→ TASK OBJECTIVE:
Output the records that follow exactly as they are written.

→ DATA SECTION:
(* ===== verification/WorkQueueProps.v ===== *)
(** * Properties of the work queue

    The invariant of the flags, events and retries; that every well-formed
    request is handled without panic or failed assertion; that the values read
    on the pop port are the values written on the push port, in order. *)

From S2P Require Import Prelude EventSched Drain Packet WorkQueue.

(** Read and write requests as the two ports see them: a 4-byte plain read on
    the pop port, a 4-byte plain write on the push port. *)
Record wf_req (p : Packet) (port : WorkQueuePort_e) : Prop := {
  wr_size : pk_size p = 4;
  wr_resp : pk_cacheResponding p = false;
  wr_req : isRequest (pk_cmd p) = true;
  wr_llsc : isLLSC (pk_cmd p) = false;
  wr_dir : match port with
           | PopPortType => isRead (pk_cmd p) = true /\ isWrite (pk_cmd p) = false
           | PushPortType => isRead (pk_cmd p) = false /\ isWrite (pk_cmd p) = true
           end
}.

Lemma read_needs_response c :
  isRead c = true -> isRequest c = true -> needsResponse c = true.
Proof. by destruct c. Qed.

(** What was written and what was (or will be) read. *)
Definition pushed (l : list Packet) : list Z :=
  map (fun p => u32 (pk_data p)) (filter (fun p => isWrite (pk_cmd p) = true) l).
Definition read_data (l : list (WorkQueuePort_e * Packet)) : list Z :=
  map (fun x => pk_data x.2) (filter (fun x => isRead (pk_cmd x.2) = true) l).
Definition deferred (l : list DeferredPacket) : list (WorkQueuePort_e * Packet) :=
  map (fun d => (dp_portType d, dp_pkt d)) l.

Definition sched_is (e : wq_event) (w : WorkQueue) : bool := s_scheduled e (wq_sched w).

→ EXERCISE RESPONSE:
(* ===== verification/WorkQueueProps.v ===== *)
(** * Properties of the work queue

    The invariant of the flags, events and retries; that every well-formed
    request is handled without panic or failed assertion; that the values read
    on the pop port are the values written on the push port, in order. *)

From S2P Require Import Prelude EventSched Drain Packet WorkQueue.

(** Read and write requests as the two ports see them: a 4-byte plain read on
    the pop port, a 4-byte plain write on the push port. *)
Record wf_req (p : Packet) (port : WorkQueuePort_e) : Prop := {
  wr_size : pk_size p = 4;
  wr_resp : pk_cacheResponding p = false;
  wr_req : isRequest (pk_cmd p) = true;
  wr_llsc : isLLSC (pk_cmd p) = false;
  wr_dir : match port with
           | PopPortType => isRead (pk_cmd p) = true /\ isWrite (pk_cmd p) = false
           | PushPortType => isRead (pk_cmd p) = false /\ isWrite (pk_cmd p) = true
           end
}.

Lemma read_needs_response c :
  isRead c = true -> isRequest c = true -> needsResponse c = true.
Proof. by destruct c. Qed.

(** What was written and what was (or will be) read. *)
Definition pushed (l : list Packet) : list Z :=
  map (fun p => u32 (pk_data p)) (filter (fun p => isWrite (pk_cmd p) = true) l).
Definition read_data (l : list (WorkQueuePort_e * Packet)) : list Z :=
  map (fun x => pk_data x.2) (filter (fun x => isRead (pk_cmd x.2) = true) l).
Definition deferred (l : list DeferredPacket) : list (WorkQueuePort_e * Packet) :=
  map (fun d => (dp_portType d, dp_pkt d)) l.

Definition sched_is (e : wq_event) (w : WorkQueue) : bool := s_scheduled e (wq_sched w).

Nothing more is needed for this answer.